* Work task *
What lines in the records below contain the string "then"? Copy every one.

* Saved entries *
==========
(** * Content-filtering engine of sw3do-browser (src-tauri/src/browser/filters.rs)

    A shallow embedding of [FilterEngine]: the filter-list scan of
    [should_block_request], the rule matcher [matches_rule], the
    site-shield registry, the blocked-request counters, the list refresh
    [update_filter_lists] and the line parser [parse_filter_rules].

    Modelling choices:
    - Rust [String]/[&str] are [String.string]; the inputs considered are
      ASCII text, so a Rust [char] is one [ascii].
    - [chrono::DateTime<Utc>] is a [Z] timestamp; [Utc::now()] is an
      argument [now] of the operation that reads the clock.
    - [u32]/[u64] counters are [Z] with the wrap-around of a release build.
    - [filter_lists : HashMap<String, FilterList>] is the list of its
      entries in the map's iteration order ([values()], [iter_mut()]).
      That order is the one of the hash table, fixed by the map's random
      [RandomState] seed, not by insertion; two maps with the same entries
      can list them in different orders.
    - [site_shields] is a [gmap] (only lookups and inserts are used);
      [compiled_rules : HashMap<String, Regex>] maps a pattern to the
      source of its regex, and [Regex::is_match] is the parameter
      [regex_is_match].
    - [Url::parse(url)] followed by [.domain()] is the parameter
      [url_domain]: [None] when parsing fails, [Some d] with [d] the
      optional domain otherwise. *)

From Stdlib Require Import ZArith String Ascii Bool List.
From stdpp Require Import base gmap strings list.
Import ListNotations.
Open Scope string_scope.
Open Scope list_scope.

(** ** Data model *)

Inductive FilterRuleType := Block | Allow | Hide | Redirect.

Record FilterOptions := {
  script : bool;
  image : bool;
  stylesheet : bool;
  xmlhttprequest : bool;
  subdocument : bool;
  third_party : bool;
  popup : bool
}.

(** [impl Default for FilterOptions] *)
Definition FilterOptions_default : FilterOptions := {|
  script := true; image := true; stylesheet := true; xmlhttprequest := true;
  subdocument := true; third_party := true; popup := true |}.

Record FilterRule := {
  pattern : string;
  rule_type : FilterRuleType;
  domains : option (list string);
  exceptions : option (list string);
  options : FilterOptions
}.

(** [last_updated] of a list is [list_last_updated] (record fields share
    one name space in Rocq). *)
Record FilterList := {
  name : string;
  url : string;
  enabled : bool;
  list_last_updated : Z;
  rules : list FilterRule
}.

Record SiteShields := {
  domain : string;
  ad_blocking : bool;
  tracker_blocking : bool;
  third_party_cookies : bool;
  fingerprinting_protection : bool;
  https_only : bool;
  scripts_blocked : Z;   (* u32 *)
  trackers_blocked : Z;  (* u32 *)
  ads_blocked : Z;       (* u32 *)
  last_updated : Z
}.

(** [impl Default for SiteShields]; [last_updated: Utc::now()]. *)
Definition SiteShields_default (now : Z) : SiteShields := {|
  domain := "";
  ad_blocking := true;
  tracker_blocking := true;
  third_party_cookies := false;
  fingerprinting_protection := true;
  https_only := true;
  scripts_blocked := 0;
  trackers_blocked := 0;
  ads_blocked := 0;
  last_updated := now |}.

Record GlobalStats := {
  total_ads_blocked : Z;      (* u64 *)
  total_trackers_blocked : Z; (* u64 *)
  total_scripts_blocked : Z;  (* u64 *)
  bandwidth_saved : Z;        (* u64 *)
  last_reset : Z
}.

Record FilterEngine := {
  filter_lists : list (string * FilterList);
  site_shields : gmap string SiteShields;
  compiled_rules : gmap string string;
  global_stats : GlobalStats
}.

(** ** String primitives of [str] *)

(** [s.starts_with(p)] *)
Fixpoint starts_with (s p : string) : bool :=
  match p, s with
  | EmptyString, _ => true
  | String c p', String c' s' => Ascii.eqb c c' && starts_with s' p'
  | String _ _, EmptyString => false
  end.

(** [s.contains(p)] for a string pattern: [p] occurs at some offset. *)
Fixpoint contains (s p : string) : bool :=
  starts_with s p ||
  match s with
  | EmptyString => false
  | String _ s' => contains s' p
  end.

(** [v.contains(&x)] on a [Vec<String>] *)
Definition vec_contains (v : list string) (x : string) : bool :=
  existsb (String.eqb x) v.

(** ** Matching: [FilterEngine::matches_rule] and [should_block_request] *)

Section Matching.

Variable url_domain : string -> option (option string).
Variable regex_is_match : string -> string -> bool.

Definition matches_rule (e : FilterEngine) (url : string) (rule : FilterRule)
    (request_type origin_domain : string) : bool :=
  if negb match compiled_rules e !! pattern rule with
          | Some regex => regex_is_match regex url
          | None => contains url (pattern rule)
          end
  then false
  else if match domains rule with
          | Some ds => negb (vec_contains ds origin_domain)
          | None => false
          end
  then false
  else if match exceptions rule with
          | Some xs => vec_contains xs origin_domain
          | None => false
          end
  then false
  else if String.eqb request_type "script" then script (options rule)
  else if String.eqb request_type "image" then image (options rule)
  else if String.eqb request_type "stylesheet" then stylesheet (options rule)
  else if String.eqb request_type "xmlhttprequest" then xmlhttprequest (options rule)
  else if String.eqb request_type "subdocument" then subdocument (options rule)
  else true.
==========
* Expected answer *
  then false
  then false
  then false
  else if String.eqb request_type "script" then script (options rule)
  else if String.eqb request_type "image" then image (options rule)
  else if String.eqb request_type "stylesheet" then stylesheet (options rule)
  else if String.eqb request_type "xmlhttprequest" then xmlhttprequest (options rule)
  else if String.eqb request_type "subdocument" then subdocument (options rule)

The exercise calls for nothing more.